- Labbezanga Location in Mali
- Coordinates: 14°58′10″N 0°42′16″E﻿ / ﻿14.96944°N 0.70444°E
- Country: Mali
- Region: Gao Region
- Cercle: Ansongo Cercle
- Time zone: UTC+1 (WAT)

= Labbezanga =

Labbezanga (also spelled Labbézanga) is a village in the Gao region of Mali located on the Niger River, bordering Niger.

==Military history==

The Malian Armed Forces operate a border post at Labbezanga.

Between June and August 2020, the French Armed Forces of Operation Barkhane erected a bastion fort in Labbezanga in a Vauban style. When it was first built, Le Figaro called the fortress "impregnable." The camp was shifted to the Malian Armed Forces on July 23, 2020.

=== 2023 attack ===

Labbezanga is deep in territory controlled by the jihadist groups Jama'at Nasr al-Islam wal Muslimin (JNIM) and the Islamic State – Sahel Province (ISSP). The Malian military camp has been the target of many jihadist attacks, including one in July 2023 that injured a civilian. In early 2023, the Malian junta that took power in 2021 demanded the evacuation of MINUSMA by the end of the year. Around this same time, the Malian Army began cooperating with the Russian Wagner Group after the junta kicked the French of Operation Barkhane out a year prior.

Two attacks were launched by ISGS on December 3; one in Ménaka and one in Labbezanga. The attack in Menaka targeted the pro-government Movement for the Salvation of Azawad (MSA) and GATIA militias, and briefly ended after an hour of fighting. ISSP attacked the Malian fort at Labbezanga while fighting at Menaka raged, with the Menaka attack intended to divert Malian attention and forces away from Labbezanga. ISSP fighters seized weapons, ammunition, and fuel, and torched the camp before abandoning it.

Malian officials stated in a report that night that several dozen jihadists were killed and twenty were captured across both attacks, but these reports were unverifiable. In later reports, the Malian army stated it had conducted air and land counteroffensives against the group. RFI stated that between thirty and forty Malian soldiers were killed in the attack. The Malian junta denied the capture of the camp, but photos released by the Islamic State's Amaq News Agency showed the fighters capturing the base. The raid was likely the first confrontation between Wagner mercenaries and ISSP fighters since the mercenaries arrived in Mali earlier that year.
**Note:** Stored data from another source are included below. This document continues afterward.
Lemma pay_frame v v' :
  pay v -> k_dirty <$> v_w v' = k_dirty <$> v_w v -> pkey <$> v_i v' = pkey <$> v_i v ->
  v_msgs v' = v_msgs v -> pay v'.
Proof.
  intros [H1 H0 H2 H3 H4] Hw Hi Hm.
  pose proof (fun q a => fmap_lookup_eq _ _ _ q a Hi) as Li.
  split; rewrite ?Hm.
  - intros q j Hq. destruct (Li _ _ Hq) as (j0 & Hj0 & [= -> _ _ -> _]). eauto.
  - destruct (v_w v' !! kUnknownManageWorkerId) as [k |] eqn:E; [| done].
    destruct (fmap_lookup_eq _ _ _ _ _ Hw E) as (? & ? & _). congruence.
  - intros w k ino Hk Hd. destruct (fmap_lookup_eq _ _ _ _ _ Hw Hk) as (k0 & Hk0 & Ed). rewrite Ed in Hd.
    destruct (H2 _ _ _ Hk0 Hd) as (q & j & Hq & Hj).
    destruct (fmap_lookup_eq _ _ _ _ _ (eq_sym Hi) Hq) as (j' & Hj' & [= E1 E2 E3 _ _]).
    exists q, j'. rewrite <- E1, <- E2, <- E3. done.
  - intros w c j Hc Hcar Hq. destruct (Li _ _ Hq) as (j0 & Hj0 & [= _ _ -> _ _]). eauto.
  - intros w c j Hc Hcar Hq. destruct (Li _ _ Hq) as (j0 & Hj0 & [= _ _ _ _ ->]). eauto.
Qed.

(** ** An inode is loaded *)

Section Load.
Variables (ex : option (Z * Z)) (v : view) (k : WKey) (p ino : Z) (b : res Z).
Hypotheses (HI : INV ex v) (Hk : v_w v !! kMasterWidConst = Some k) (Hp : v_i v !! p = None)
  (Hno : forall q i, v_i v !! q = Some i -> k_no i <> ino).

Definition v_load : view :=
  mk_view
    (<[kMasterWidConst := mk_wkey (<[ino := p]> (k_map k)) (k_own k) (k_apps k) (k_dirty k)]> (v_w v))
    (<[p := mk_ikey ino kMasterWidConst 0 ∅ false ino b]> (v_i v)) (v_owner v) (v_unsafe v)
    (v_fobjs v) (v_msgs v).

Lemma load_core q n m : v_core v !! q = Some (n, m) -> n <> ino /\ q <> p.
Proof.
  intros (i & Hi & <- & <-)%v_core_inv. split; [by eapply Hno |]. intros ->. congruence.
Qed.

Lemma load_about w : about p (v_msgs v w) = [].
Proof.
  destruct (about p (v_msgs v w)) as [| c l] eqn:E; [done |]. exfalso.
  assert (Hc : c ∈ about p (v_msgs v w)) by (rewrite E; left).
  apply elem_about in Hc as (Hc & Hpc & _).
  destruct (inv_msgs _ (I_place _ _ HI) w c Hc) as [[[n m] Hn] _]. rewrite Hpc in Hn.
  by apply load_core in Hn as [_ ?].
Qed.

Lemma load_place : inv v_load.
Proof.
  pose proof (I_place _ _ HI) as Hi.
  assert (Hown : v_owner v !! ino = None).
  { destruct (v_owner v !! ino) eqn:E; [| done].
    destruct (inv_owner _ Hi _ _ E) as (q & m & Hq). by apply load_core in Hq as [? _]. }
  eapply (inv_update v v_load p ino kMasterWidConst (Some kMasterWidConst) kMasterWidConst []); try done.
  - intros q n Hq. by apply load_core in Hq as [? _].
  - unfold v_core, v_load. cbn. by rewrite lookup_fmap, lookup_insert_eq.
  - intros n m Hq. by apply load_core in Hq as [_ ?].
  - intros q Hq. unfold v_core, v_load. cbn. by rewrite !lookup_fmap, lookup_insert_ne.
  - intros u n Hn. unfold v_map, v_load. cbn. rewrite lookup_insert. case_decide as E; [| done].
    subst u. rewrite Hk. cbn. by rewrite lookup_insert_ne.
  - by right.
  - cbn. rewrite Hown. apply (st_owned kMasterWidConst).
  - split; cbn.
    + intros u. unfold v_map, v_load. cbn. rewrite lookup_insert. case_decide as E.
      * subst u. rewrite decide_True by done. apply lookup_insert_eq.
      * rewrite decide_False by congruence. destruct (v_w v !! u) as [k' |] eqn:Eu; [| by rewrite lookup_empty].
        destruct (k_map k' !! ino) as [q |] eqn:Eq; [| done]. exfalso.
        rewrite <- (v_map_lookup _ _ _ Eu) in Eq.
        destruct (inv_map _ Hi _ _ _ Eq) as [m Hm]. by apply load_core in Hm as [? _].
    + destruct (v_unsafe v !! ino) as [q |] eqn:E; [| done].
      destruct (inv_unsafe _ Hi _ _ E) as [m Hm]. by apply load_core in Hm as [? _].
    + intros u. rewrite load_about. by case_decide.
Qed.

Lemma load_at q j pid fd fo :
  v_i v_load !! q = Some j -> fd_at (k_app j) pid fd = Some fo -> v_i v !! q = Some j /\ k_no j <> ino.
Proof.
  cbn. rewrite lookup_insert. case_decide; [intros [= <-]; done | eauto].
Qed.

Lemma load_old q j : v_i v !! q = Some j -> v_i v_load !! q = Some j.
Proof. intros Hq. cbn. rewrite lookup_insert_ne; [done | congruence]. Qed.

Lemma load_w u k' : v_w v_load !! u = Some k' -> exists k0, v_w v !! u = Some k0 /\
  k_own k' = k_own k0 /\ k_apps k' = k_apps k0 /\ k_dirty k' = k_dirty k0 /\
  forall n, n <> ino -> k_map k' !! n = k_map k0 !! n.
Proof.
  cbn. rewrite lookup_insert. case_decide as E; [| by exists k'].
  subst u. intros [= <-]. exists k. split_and!; try done. intros n Hn. cbn. by rewrite lookup_insert_ne.
Qed.

Lemma load_fd : fd_inv ex v_load.
Proof.
  destruct (I_fd _ _ HI) as [H1 H2 H3 H4 H5 H6 H7 H8]. split.
  - intros q j pid fd fo Hq Hf. destruct (load_at _ _ _ _ _ Hq Hf). eauto.
  - intros q q' i j pid fd fo fo' Hq Hq' Hf Hf'.
    destruct (load_at _ _ _ _ _ Hq Hf), (load_at _ _ _ _ _ Hq' Hf'). eauto.
  - intros q q' i j pid pid' fd fd' fo Hq Hq' Hf Hf'.
    destruct (load_at _ _ _ _ _ Hq Hf), (load_at _ _ _ _ _ Hq' Hf'). eauto.
  - intros u k' pid fd fo Hu (q & j & Hq & Hm & Hf). destruct (load_at _ _ _ _ _ Hq Hf) as [Hj Hn].
    destruct (load_w _ _ Hu) as (k0 & Hk0 & -> & _ & _ & Em). rewrite Em in Hm by done.
    eapply H4; [done |]. by exists q, j.
  - intros u k' pid fd fo Hu Hex Hf. destruct (load_w _ _ Hu) as (k0 & Hk0 & Eo & _ & _ & Em).
    rewrite Eo in Hf. destruct (H5 _ _ _ _ _ Hk0 Hex Hf) as (q & j & Hq & Hm & Hfj).
    exists q, j. split_and!; [by apply load_old | | done]. rewrite Em; [done | by eapply Hno].
  - intros q j. cbn. rewrite lookup_insert. case_decide; [| apply H6]. by intros [= <-].
  - intros q j pid fd fo Hq Hf. destruct (load_at _ _ _ _ _ Hq Hf) as [Hj _].
    destruct (H7 _ _ _ _ _ Hj Hf) as (u & k0 & n & Hu & Ha & Hr).
    destruct (decide (u = kMasterWidConst)) as [-> | Hne].
    + rewrite Hk in Hu. injection Hu as <-. eexists _, _, n. cbn. rewrite lookup_insert_eq. done.
    + exists u, k0, n. cbn. by rewrite lookup_insert_ne.
  - intros u k' pid n Hu. destruct (load_w _ _ Hu) as (k0 & Hk0 & _ & -> & _). eauto.
Qed.

Lemma load_INV : INV ex v_load.
Proof.
  split; [apply load_place | apply load_fd |]. destruct (I_pay _ _ HI) as [H1 H0 H2 H3 H4].
  assert (Hc : forall w c j, c ∈ v_msgs v w -> v_i v_load !! ptr c = Some j -> v_i v !! ptr c = Some j).
  { intros w c j Hc. cbn. rewrite lookup_insert. case_decide as E; [| done].
    destruct (inv_msgs _ (I_place _ _ HI) w c Hc) as [[[n m] Hn] _]. by apply load_core in Hn as [_ ?]. }
  split.
  - intros q j. cbn. rewrite lookup_insert. case_decide; [by intros [= <-] | apply H1].
  - cbn. by rewrite lookup_insert_ne.
  - intros u k' n Hu Hn. destruct (load_w _ _ Hu) as (k0 & Hk0 & _ & _ & Ed & _). rewrite Ed in Hn.
    destruct (H2 _ _ _ Hk0 Hn) as (q & j & Hq & ?). exists q, j. split; [by apply load_old | done].
  - intros w c j Hin Hcar Hj. eapply H3; eauto.
  - intros w c j Hin Hcar Hj. eapply H4; eauto.
Qed.

End Load.

(** ** A file is opened *)

Lemma ranges_disjoint w u n :
  updateFdIncrByWid w <= n < updateFdIncrByWid (w + 1) ->
  updateFdIncrByWid u <= n < updateFdIncrByWid (u + 1) -> u = w.
Proof. unfold updateFdIncrByWid. lia. Qed.

Definition add_fd (pid fd fo : Z) (m : gmap Z (gmap Z Z)) : gmap Z (gmap Z Z) :=
  <[pid := <[fd := fo]> (default ∅ (m !! pid))]> m.

Section Open.
Variables (v : view) (w : Z) (k : WKey) (p : Z) (i : IKey) (pid n fo : Z) (f : FileObj).
Hypotheses (HI : INV None v) (Hk : v_w v !! w = Some k) (Hp : v_i v !! p = Some i)
  (Hm : k_map k !! k_no i = Some p) (Ha : k_apps k !! pid = Some n)
  (Hn : n < updateFdIncrByWid (w + 1)) (Hfo : v_fobjs v !! fo = None)
  (Hip : ip f = p) (Hfd : readOnlyFd f = n).

(** No inode has a file open under the next number. *)
Lemma open_fresh q j : v_i v !! q = Some j -> fd_at (k_app j) pid n = None.
Proof.
  intros Hq. destruct (fd_at (k_app j) pid n) as [o |] eqn:E; [exfalso | done].
  destruct (I_fd _ _ HI) as [_ _ _ _ _ _ H7 H8].
  destruct (H7 _ _ _ _ _ Hq E) as (u & k' & n' & Hu & Hn' & Hr).
  pose proof (H8 _ _ _ _ Hk Ha). pose proof (H8 _ _ _ _ Hu Hn').
  assert (u = w) as -> by (apply (ranges_disjoint w u n); lia).
  rewrite Hk in Hu. injection Hu as <-. rewrite Ha in Hn'. injection Hn' as <-. lia.
Qed.

Lemma open_unused : fd_at (k_own k) pid n = None.
Proof.
  destruct (fd_at (k_own k) pid n) as [o |] eqn:E; [exfalso | done].
  destruct (fi_only _ _ (I_fd _ _ HI) w k pid n o Hk) as (q & j & Hq & _ & Hf); [done | done |].
  by rewrite (open_fresh _ _ Hq) in Hf.
Qed.

Definition v_open : view :=
  mk_view
    (<[w := mk_wkey (k_map k) (add_fd pid n fo (k_own k)) (<[pid := n + 1]> (k_apps k)) (k_dirty k)]> (v_w v))
    (<[p := mk_ikey (k_no i) (k_mng i) (k_ref i + 1) (add_fd pid n fo (k_app i)) (k_isdirty i) (k_dno i)
              (k_best i)]> (v_i v))
    (v_owner v) (v_unsafe v) (<[fo := f]> (v_fobjs v)) (v_msgs v).

Lemma open_has q ino a b o :
  has v_open q ino a b o <->
  has v q ino a b o \/ (q = p /\ ino = k_no i /\ a = pid /\ b = n /\ o = fo).
Proof.
  unfold has. cbn. split.
  - intros (j & Hj & <- & Hf). destruct (decide (q = p)) as [-> | Hne].
    + rewrite lookup_insert_eq in Hj. injection Hj as <-. cbn in *. unfold add_fd in Hf.
      rewrite fd_at_add in Hf. case_decide; [right; naive_solver | left; eauto].
    + rewrite lookup_insert_ne in Hj by done. left. eauto.
  - destruct (decide (q = p)) as [-> | Hne].
    + rewrite lookup_insert_eq. intros [(j & Hj & <- & Hf) | (_ & -> & -> & -> & ->)].
      * rewrite Hp in Hj. injection Hj as <-. eexists. split_and!; [done | done |]. cbn. unfold add_fd.
        rewrite fd_at_add. case_decide as E; [| done]. destruct E as [-> ->].
        by rewrite (open_fresh _ _ Hp) in Hf.
      * eexists. split_and!; [done | done |]. cbn. unfold add_fd. rewrite fd_at_add. by rewrite decide_True.
    + rewrite lookup_insert_ne by done. intros [(j & Hj & <- & Hf) | (-> & _)]; [eauto | done].
Qed.

Lemma open_w u k' : v_w v_open !! u = Some k' -> exists k0, v_w v !! u = Some k0 /\
  k_map k' = k_map k0 /\ k_dirty k' = k_dirty k0 /\
  (u = w /\ k0 = k /\ k_own k' = add_fd pid n fo (k_own k) /\ k_apps k' = <[pid := n + 1]> (k_apps k) \/
   u <> w /\ k' = k0).
Proof.
  cbn. rewrite lookup_insert. case_decide as E; [subst u | naive_solver].
  intros [= <-]. exists k. naive_solver.
Qed.

Lemma has_obj q ino a b o : has v q ino a b o -> exists f', v_fobjs v !! o = Some f' /\ ip f' = q /\
  readOnlyFd f' = b /\ o <> fo.
Proof.
  intros (j & Hj & _ & Hf). destruct (fi_obj _ _ (I_fd _ _ HI) _ _ _ _ _ Hj Hf) as (f' & Hf' & ? & ?).
  exists f'. split_and!; try done. congruence.
Qed.

Lemma has_fresh q ino o : ~ has v q ino pid n o.
Proof. intros (j & Hj & _ & Hf). by rewrite (open_fresh _ _ Hj) in Hf. Qed.

Lemma open_own u k' a b o :
  v_w v_open !! u = Some k' -> owns_fd v_open k' a b o -> fd_at (k_own k') a b = Some o.
Proof.
  intros Hu (q & ino & Hh & Hmap)%owns_has.
  destruct (open_w _ _ Hu) as (k0 & Hk0 & Em & _ & Hc). rewrite Em in Hmap.
  apply open_has in Hh as [Hh | (-> & -> & -> & -> & ->)].
  - assert (Ho : fd_at (k_own k0) a b = Some o) by (eapply (fi_own _ _ (I_fd _ _ HI)), owns_has; eauto).
    destruct Hc as [(-> & -> & -> & _) | [_ ->]]; [| done]. unfold add_fd. rewrite fd_at_add.
    case_decide as E; [| done]. destruct E as [-> ->]. by apply has_fresh in Hh.
  - assert (u = w) as ->.
    { destruct (located v u k0 (k_no i) p (I_place _ _ HI) Hk0 Hmap) as (j & _ & _ & Hj & _ & <- & _).
      destruct (located v w k (k_no i) p (I_place _ _ HI) Hk Hm) as (j' & _ & _ & Hj' & _ & <- & _).
      congruence. }
    destruct Hc as [(_ & -> & -> & _) | [? _]]; [| done]. unfold add_fd. rewrite fd_at_add.
    by rewrite decide_True.
Qed.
After the attack subsided, Nigerien soldiers from across the border visited the base to aid Malian soldiers.

=== Aftermath ===
On December 23, 2023, Malian colonel Ibrahim Samassa visited the camp at Labbezanga, which was repopulated by Malian soldiers led by Souleymane Dembele. Samassa congratulated the soldiers in defending the base after the attack on December 3. Malian counteroffensive operations were called Operation Moniko, and lasted from December 3 to January 25, 2024. Malian officials claimed that Operation Moniko killed sixty-five jihadists and arrested forty-two others.

=== 2026 Mali offensives ===
During the 2026 Mali offensives, IS-SP captured the village and military base following the withdrawal of African Corps from the area on April 27, 2026. The Malian Armed Forces would recapture the area on May 5th.

==In popular culture==

Labbezanga is mentioned in the movie Sahara, based on the book by Clive Cussler. The two adventurers, Dirk Pitt and Al Giordino, stop at Labbezanga when they first enter Mali. It is described as one of the greatest ports in West Africa in the 19th century. The port is also a place of trade. Most of the villagers are fishermen, and the rest herd animals, such as goats.